I don’t know that even a three-month Sabbatical will allow me to come up with definitive answers to those questions, but I hope for some growth in my understanding of each that will empower me better to live out my calling on my return.
The month of November begins with the Church celebrating the Feast of All Saints. We might think of a saint as someone especially gifted or committed, probably a martyr. But I would rather say that a saint is simply someone who has discovered who they are and what their calling is, and who is trying – however imperfectly – to put that understanding into practice. Like Jeremy the blacksmith or Paul the Apostle or me or you. Find what you love, and come into your own.

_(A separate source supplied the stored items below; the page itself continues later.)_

(** What a request carries: every header is one the caller may set, with
    the text the caller gave (which names no secret), or an operator header
    with its own template's value, or the configured content type; no value but
    the content type holds a control character, so none can start another
    header. The body is within the limit and is the operator's template or the
    caller's text, never a mixture. *)
Theorem request_contents cfg name arguments secrets max_body rq :
  build_request cfg name (JObj arguments) secrets max_body = inl rq ->
  exists o, dget (rc_operations cfg) name = Some o
    /\ (forall h v, In (h, v) (rq_headers rq) ->
          h = "Content-Type"%string /\ op_content_type o = Some v
          \/ caller_part o arguments h v \/ operator_part o secrets h v)
    /\ forall data, rq_body rq = Some data ->
         op_body_kind o <> "none"%string /\ len data <= max_body /\ body_part o arguments secrets data.
Proof.
  unfold build_request. intros H. destruct (dget (rc_operations cfg) name) as [o|]; [|done]. inv_bm. exists o.
  split; [done |]. cbn [rq_headers rq_body]. pose proof (build_headers_ok _ _ _ _ E1) as Hh. split.
  - intros h v Hin. destruct a2 as [data|]; [|right; by apply Hh].
    destruct (op_content_type o) as [[|c ct]|]; [right; by apply Hh | | right; by apply Hh].
    apply In_dset in Hin as [[-> ->] | Hin]; [by left | right; by apply Hh].
  - intros data ->. by apply build_body_ok.
Qed.

(** ** No crash but one *)

(** The computation raises nothing but a refusal, or UnicodeEncodeError when
    [P]. *)
Definition graceful (P : Prop) {A} (m : BM A) : Prop := forall e, m = inr (Crashed e) -> e = UnicodeEncodeError /\ P.

Lemma graceful_ret P {A} (a : A) : graceful P (mret a).
Proof. done. Qed.

Lemma graceful_inl P {A} (a : A) : @graceful P A (inl a).
Proof. done. Qed.

Lemma graceful_refuse P {A} c d f : graceful P (@refuse A c d f).
Proof. done. Qed.

Lemma graceful_refuse_if P b c d f : graceful P (refuse_if b c d f).
Proof. by destruct b. Qed.

Lemma graceful_encoded P s : (encodable s = false -> P) -> graceful P (encoded s).
Proof. intros Hp. unfold encoded. destruct (encodable s); [done |]. intros e [= <-]. auto. Qed.


Lemma graceful_bind P {A B} (m : BM A) (f : A -> BM B) : graceful P m -> (forall a, m = inl a -> graceful P (f a)) -> graceful P (m ≫= f).
Proof.
  unfold graceful, mbind, BM_bind. intros Hm Hf. destruct m as [a|x]; [by apply Hf |]. intros e [= ->]. by apply (Hm e).
Qed.

Lemma graceful_fmap P {A B} (m : BM A) (f : A -> B) : graceful P m -> graceful P (f <$> m).
Proof. unfold graceful, fmap, BM_fmap. intros Hm. destruct m as [a|x]; [done |]. intros e [= ->]. by apply (Hm e). Qed.

Lemma graceful_render P f l : (forall n, graceful P (f n)) -> graceful P (render f l).
Proof.
  unfold graceful. intros Hf. induction l as [|[c|n] l IH]; simpl; [done | |]; intros e.
  - destruct (render f l) as [s|x]; [done |]. intros [= ->]. by apply (IH e).
  - destruct (f n) as [v|x] eqn:E; [|intros [= ->]; by apply (Hf n e)].
    destruct (render f l) as [s|x]; [done |]. intros [= ->]. by apply (IH e).
Qed.

Lemma graceful_each P {A} (step : dict string -> string -> A -> BM (dict string)) hs d :
  (forall hs k v, graceful P (step hs k v)) -> graceful P (each step hs d).
Proof.
  intros Hs. revert hs. induction d as [|[k v] d IH]; intros hs; cbn [each]; [apply graceful_ret |].
  apply graceful_bind; [apply Hs |]. intros a _. apply IH.
Qed.

Create HintDb graceful discriminated.
#[local] Hint Resolve graceful_ret graceful_inl graceful_refuse graceful_refuse_if graceful_fmap graceful_render graceful_each graceful_encoded : graceful.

The jazz saxophonist, John Coltrane, struggled with addiction but wrote in the liner notes to his iconic 1965 album, A Love Supreme:
During the year 1957, I experienced by the grace of God a spiritual awakening which was to lead me to a richer, fuller, more productive life. At that time in gratitude I humbly asked to be given the means and privilege to make others happy through music.
Tragically, Coltrane died from liver cancer in 1967. The previous year, while touring in Japan, he was asked what he wanted to be in ten years. His answer?
I would like to be a saint.
Every blessing as you continue to discover your calling.